The Union of 17 October saw its main task as being to contribute fundamentally
to the rapid establishment of a constitutional monarchy, on the basis of
the manifesto of 17 October, insofar as was possible in our state system,
and to the rapid convocation of the State Duma. It called for unity amongst
those who sincerely wanted the peaceful renewal of Russia and the triumph
of law and order in the country, who rejected both stagnation and revolution
and who recognized the need for the establishment of a strong and authoritative
regime, which, together with the representatives of the people, could bring
peace to the country through constructive legislative work.

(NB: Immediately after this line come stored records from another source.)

(* ===== verification/ExecutorSafety.v ===== *)
(** * Safety of the executor's cutover and rollback

    The executor composed of the validation of its object, the switcher, the store and
    the phase machine: which writes reach the cluster, in which persisted phase, what
    the saved objects say, and that no nil dereference is reachable. *)

From S2P Require Import Prelude Utf8 GoErrors Lifecycle PhaseMachines KubeTypes Prog Api ResourceState Ownership PVBinding NodeSelection GoFormat Quota PVCPolicy Reserver TransferPath MigrationObject Offline Activation MigrationStorage CopyEngine Exec Executor SwitcherRules SwitcherSafety RebindSafety ObjectValidity ExecRules ExecutorRules.

(** ** A pass over the planned volumes

    The common shape of cutover and rollback: the phase [mid] is persisted, the
    switcher runs on each volume under its own guard [K], each finished volume has a
    time stamp ([finished]), and only then one of the phases [finals] is persisted. *)

Section pass.
Context (o0 : ClusterMigration) (mid : Phase) (finals : list Phase).
Context (finished : ActivationStatus -> option Time).
Context (K : PVCTransferBindings -> PVC -> ActivationStatus -> trace -> req -> Prop).
Context (ready : ClusterMigrationVolumeStatus -> Prop).
Context (manifest : VolumeSpec -> PVCTransferBindings -> PVC -> Prop).

(** The phase was persisted, with the plan and the checkpoints of this object. *)
Definition entered (h : xtrace) : Prop :=
  exists o, Ev (XSave o) None ∈ h /\ eff o = mid /\ frame o0 o.

(** A write of the switcher: after the phase was persisted, for a planned volume with
    the recorded identities, allowed by the switcher's guard on its own trace. *)
Definition switch_ok (h : xtrace) (r : req) : Prop :=
  entered h /\
  exists plan volume c binding desired st hk,
    mig_Plan o0 = Some plan /\ volume ∈ plan_Volumes plan /\
    bound_checkpoint o0 plan volume = Some (c, binding) /\ ready c /\ manifest volume binding desired /\
    sim hk h /\ K binding desired st hk r.
Lemma wp_prepare_volume volume c i h :
  volume ∈ plan_Volumes plan -> indexes !! planned_name volume = Some i -> start !! i = Some c -> no_writes h ->
  wpc (prepare_volume terminal o0 plan deleteUnused volume c)
    (fun r h' => no_writes h' /\ h `suffix_of` h' /\ forall st vs, r = inl (st, vs) ->
       rs_SourcePVCName st = rs_SourcePVCName (mv_Reservation c) /\ rs_Reserved st = rs_Reserved (mv_Reservation c) /\
       forall v, v ∈ vs -> rv_delete v = true -> disposable plan v h') h.
Proof.
  intros Hin Hi Hc Hn. unfold prepare_volume.
  eapply wp_mono; [apply (wp_lift_reads _ _ _ _ [] h cleanup_reads (reads_prepare _ _ _ _ _ _ _ _ _)
    (wp_and _ _ _ _ _ _ (wp_prepareMigrationReclaimVolume _ _ _ _ _ _ _ _ _ []) (wp_recovered _ _ _ _ _ _ _ _ _ [])) Hn)|].
  intros r h' _ (Hn' & hk & -> & Hpost & Hrec). split; [done|]. split; [by exists (map lift_event hk)|].
  intros st vs ->. destruct (Hrec _ eq_refl) as [H1 H2]. split_and!; [done|done|].
  intros v Hv Hd. exists volume, c, hk. split_and!; [done|by exists i|apply seen_lifted|].
  by apply (Hpost st vs v).
Qed.
(** A program of the cluster that its mode allows. *)
Lemma wp_mode mode {A} (p : kube A) (P : A -> trace -> Prop) h :
  held h -> owner_cleared h -> planned mode h -> wp (mode_guard mode) p P (kproj h) ->
  wp orphan_guard (olift p) (fun a h' => P a (kproj h')) h.
Proof.
  intros Hh Ho Hp. apply wp_olift. intros h' q Hs Hq. right. exists mode.
  split_and!; [by eapply held_mono|by eapply owner_cleared_mono|by eapply planned_mono|done].
Qed.

Lemma wp_mode_check mode (p : kube (option err)) (k : orphan (option err)) h :
  held h -> owner_cleared h -> planned mode h -> wp (mode_guard mode) p (fun _ _ => True) (kproj h) ->
  (forall h', held h' -> owner_cleared h' -> planned mode h' -> h `suffix_of` h' -> wp orphan_guard k (fun _ _ => True) h') ->
  wp orphan_guard (check: olift p; k) (fun _ _ => True) h.
Proof.
  intros Hh Ho Hp Hw Hk. apply wp_check. eapply wp_mono; [by eapply wp_mode|]. intros [e|] h' Hs _; [done|].
  apply Hk; [by eapply held_mono|by eapply owner_cleared_mono|by eapply planned_mono|done].
Qed.
(* ===== verification/SessionLease.v ===== *)
(** * The session lock: internal/kube/session_lease.go and lease_fence.go

    A workflow holds a coordination Lease while it works: acquired by create or
    by an optimistic claim of an unheld or expired Lease, renewed periodically,
    released or deleted at the end.  Times and durations are nanoseconds. *)

From S2P Require Import Prelude Utf8 GoErrors Lifecycle KubeTypes Prog Sha256 Names.
From Stdlib Require Import Ascii.

#[local] Open Scope Z_scope.

Definition Second : Z := 1000000000.
Definition defaultSessionLeaseDuration : Z := 30 * Second.
Definition defaultSessionLeaseRenewEvery : Z := 10 * Second.
Definition maxLeaseDurationSeconds : Z := 2 ^ 31 - 1.

(** An [int32] of a mathematical integer. *)
Definition int32 (z : Z) : Z := (z + 2 ^ 31) mod 2 ^ 32 - 2 ^ 31.

(** ** Timing *)

(** Go's [/] and [%] truncate; the duration is positive where they are used. *)
Definition leaseDurationSeconds (duration : Z) : Z :=
  if duration <=? 0 then 1 else
  let seconds := Z.quot duration Second in
  let seconds := if Z.rem duration Second =? 0 then seconds else seconds + 1 in
  let seconds := if maxLeaseDurationSeconds <? seconds then maxLeaseDurationSeconds else seconds in
  int32 seconds.

Definition normalizeLeaseTiming (duration renewEvery : Z) : Z * Z :=
  let duration := if duration <=? 0 then defaultSessionLeaseDuration else duration in
  let renewEvery := if renewEvery <=? 0 then defaultSessionLeaseRenewEvery else renewEvery in
  let maxRenewEvery := Z.quot duration 3 in
  let maxRenewEvery := if maxRenewEvery <=? 0 then 1 else maxRenewEvery in
  (duration, if maxRenewEvery <? renewEvery then maxRenewEvery else renewEvery).

Definition renewTimeout (duration renewEvery : Z) : Z :=
  let timeout :=
    if ((renewEvery <=? 0) || (Z.quot duration 3 <? renewEvery))%bool then Z.quot duration 3
    else renewEvery in
  if timeout <=? 0 then Second else timeout.

(** ** The Lease object *)

Record Lease := {
  lease_Namespace : string;
  lease_Name : string;
  lease_UID : string;
  lease_ResourceVersion : string;
  lease_Labels : gmap string string;
  lease_HolderIdentity : option string;
  lease_DurationSeconds : option Z;
  lease_AcquireTime : option Time;
  lease_RenewTime : option Time;
  lease_Transitions : option Z
}.

Definition sessionLeaseExpired (lease : Lease) (now : Time) : bool :=
  let since (renewed : Time) : bool :=
    let duration :=
      match lease_DurationSeconds lease with
      | Some d => if 0 <? d then d * Second else defaultSessionLeaseDuration
      | None => defaultSessionLeaseDuration
      end in
    duration <=? now - renewed in
  match lease_RenewTime lease with
  | Some renewed => since renewed
  | None =>
      match lease_AcquireTime lease with
      | Some acquired => since acquired
      | None => true
      end
  end.

Definition set_holder (l : Lease) (holder : option string) (duration : option Z)
    (acquire renew : option Time) (transitions : option Z) : Lease :=
  {| lease_Namespace := lease_Namespace l; lease_Name := lease_Name l; lease_UID := lease_UID l;
     lease_ResourceVersion := lease_ResourceVersion l; lease_Labels := lease_Labels l;
     lease_HolderIdentity := holder; lease_DurationSeconds := duration;
     lease_AcquireTime := acquire; lease_RenewTime := renew; lease_Transitions := transitions |}.

(** The identity of a lock held by this process. *)
Record sessionLease := {
  lock_namespace : string;
  lock_name : string;
  lock_sessionID : string;
  lock_holder : string;
  lock_uid : string;
  lock_duration : Z;
  lock_renewEvery : Z
}.

Definition owns (l : sessionLease) (lease : Lease) : bool :=
  ((lock_uid l <>s "") && (lease_UID lease =s lock_uid l)
   && (mget (lease_Labels lease) ManagedByLabel =s ManagedByValue)
   && (mget (lease_Labels lease) SessionKey =s lock_sessionID l)
   && match lease_HolderIdentity lease with Some h => h =s lock_holder l | None => false end)%bool.

(** ** Requests *)

Inductive lreq :=
| LNow
| LCtxErr
| NewUUID
| LSleep (d : Z)
| GetLease (name : string)
| CreateLease (lease : Lease)
| UpdateLease (lease : Lease)
| DeleteLease (name uid resourceVersion : string).

Definition lresp (r : lreq) : Type :=
  match r with
  | LNow => Time
  | LCtxErr => option err
  | NewUUID => string
  | LSleep _ => unit
  | GetLease _ => result Lease
  | CreateLease _ | UpdateLease _ => result (option Lease)
  | DeleteLease _ _ _ => option err
  end.
(* ===== verification/LeaseProtocol.v ===== *)
(** * Mutual exclusion of the session lock

    Any number of processes run the acquire, renew, release and delete code of
    session_lease.go against one Lease, interleaved in any order with the passing
    of time, lost responses and crashes.  The API server provides optimistic
    concurrency: a write succeeds only on the version that was read.  The clocks
    of the processes are assumed to agree. *)

From S2P Require Import Prelude Utf8 GoErrors Lifecycle KubeTypes Prog Names SessionLease.

#[local] Open Scope Z_scope.

Section protocol.
Context (namespace name label : string) (dur : string -> Z).

(** A process, named by its holder identity (a fresh UUID). *)
Inductive pstate :=
| Idle
| Reading (now0 : Time)                                   (* [now] taken, Lease not read yet *)
| Checking (now0 : Time) (l : Lease) (v : nat)            (* Lease read *)
| Claiming (now0 : Time) (seen : option (Lease * nat))    (* decided to create or claim *)
| Holding (lk : sessionLease) (r : Time)                  (* [r]: its last confirmed renew time *)
| Renewing (lk : sessionLease) (r : Time) (l : Lease) (v : nat)
| RenewingAt (lk : sessionLease) (r : Time) (l : Lease) (v : nat) (now1 : Time)
| Leaving (lk : sessionLease).                            (* [Release] or [Delete] was called *)

Record system := {
  store : option (Lease * nat);
  version : nat;
  clock : Time;
  procs : string -> pstate
}.

Definition upd (f : string -> pstate) (p : string) (x : pstate) : string -> pstate :=
  fun q => if decide (q = p) then x else f q.

Definition set_proc (s : system) (p : string) (x : pstate) : system :=
  {| store := store s; version := version s; clock := clock s; procs := upd (procs s) p x |}.

(** A successful write: a new version of the Lease and a new process state. *)
Definition write (s : system) (l : option Lease) (p : string) (x : pstate) : system :=
  {| store := match l with Some l => Some (l, S (version s)) | None => None end;
     version := S (version s); clock := clock s; procs := upd (procs s) p x |}.

Definition secs (p : string) : Z := leaseDurationSeconds (dur p).
Definition labels : gmap string string := {[ManagedByLabel := ManagedByValue; SessionKey := label]}.

Definition created (p uid : string) (now0 : Time) : Lease :=
  let l := new_lease namespace name p labels (secs p) now0 in
  {| lease_Namespace := lease_Namespace l; lease_Name := lease_Name l; lease_UID := uid;
     lease_ResourceVersion := lease_ResourceVersion l; lease_Labels := lease_Labels l;
     lease_HolderIdentity := lease_HolderIdentity l; lease_DurationSeconds := lease_DurationSeconds l;
     lease_AcquireTime := lease_AcquireTime l; lease_RenewTime := lease_RenewTime l;
     lease_Transitions := lease_Transitions l |}.

Definition lock (p uid : string) : sessionLease := lock_of namespace name label p uid (dur p) 0.

Inductive step (s : system) : system -> Prop :=
| st_time t : clock s <= t -> step s {| store := store s; version := version s; clock := t; procs := procs s |}
| st_start p : p <> "" -> procs s p = Idle -> step s (set_proc s p (Reading (clock s)))
| st_missing p now0 :
    procs s p = Reading now0 -> store s = None -> step s (set_proc s p (Claiming now0 None))
| st_read p now0 l v :
    procs s p = Reading now0 -> store s = Some (l, v) -> step s (set_proc s p (Checking now0 l v))
| st_check p now0 l v :
    procs s p = Checking now0 l v ->
    held l = false \/ sessionLeaseExpired l (clock s) = true ->
    step s (set_proc s p (Claiming now0 (Some (l, v))))
| st_create p now0 uid (answered : bool) :
    procs s p = Claiming now0 None -> store s = None -> uid <> "" ->
    step s (write s (Some (created p uid now0)) p (if answered then Holding (lock p uid) now0 else Idle))
| st_claim p now0 l v l' (answered : bool) :
    procs s p = Claiming now0 (Some (l, v)) -> store s = Some (l', v) ->
    step s (write s (Some (claimed_lease l p (secs p) now0)) p
              (if answered then Holding (lock p (lease_UID l)) now0 else Idle))
| st_renew_read p lk r l v :
    procs s p = Holding lk r -> store s = Some (l, v) -> owns lk l = true ->
    step s (set_proc s p (Renewing lk r l v))
| st_renew_now p lk r l v :
    procs s p = Renewing lk r l v -> step s (set_proc s p (RenewingAt lk r l v (clock s)))
| st_renew_write p lk r l v l' now1 (answered : bool) :
    procs s p = RenewingAt lk r l v now1 -> store s = Some (l', v) ->
    step s (write s (Some (renewed_lease l now1)) p (Holding lk (if answered then now1 else r)))
| st_renew_retry p lk r l v now1 :
    procs s p = RenewingAt lk r l v now1 -> step s (set_proc s p (Holding lk r))
| st_leave p lk r : procs s p = Holding lk r -> step s (set_proc s p (Leaving lk))
| st_release p lk l v :
    procs s p = Leaving lk -> store s = Some (l, v) -> owns lk l = true ->
    step s (write s (Some (set_holder l None (lease_DurationSeconds l) (lease_AcquireTime l) None
                             (lease_Transitions l))) p Idle)
| st_delete p lk l v :
    procs s p = Leaving lk -> store s = Some (l, v) -> owns lk l = true ->
    step s (write s None p Idle)
| st_crash p : step s (set_proc s p Idle).

Definition initial (s : system) : Prop := store s = None /\ forall p, procs s p = Idle.

Inductive reachable : system -> Prop :=
| reach_init s : initial s -> reachable s
| reach_step s s' : reachable s -> step s s' -> reachable s'.

(** What a process believes: a lock and its last confirmed renewal. *)
Definition belief (x : pstate) : option (sessionLease * Time) :=
  match x with
  | Holding lk r | Renewing lk r _ _ | RenewingAt lk r _ _ _ => Some (lk, r)
  | _ => None
  end.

. . .The basis of the Union's programme [was]:
- The preservation of the unity and indivisibility of the Russian state,
whilst allowing individual nationalities significant rights in the cultural
- The development and strengthening of the foundations of a constitutional
monarchy with a representative assembly elected on a broad franchise. .
- The guaranteeing of civil rights, and the inviolability of the individual,
his residence, correspondence and property.
- The urgent summoning of the State Duma to put through political reforms
. . . to deal with such matters as
- (a) the peasant question - the peasantry should be granted the same
civil rights as the rest of the population; peasant land-holding should
be extended and regulated
- (b) workers' insurance, a limitation of the working day and the freedom
to form trades unions and to strike
- (c) the development of local self-government . . .
- (d) measures on education
- (e) judicial and administrative reforms
- (f) economic and financial measures to achieve a more rational and
just tax system.
Source: D.N. Shipov, Vospominaniia i dumy o perezhitom.
Moscow, 1918, pp. 404-6.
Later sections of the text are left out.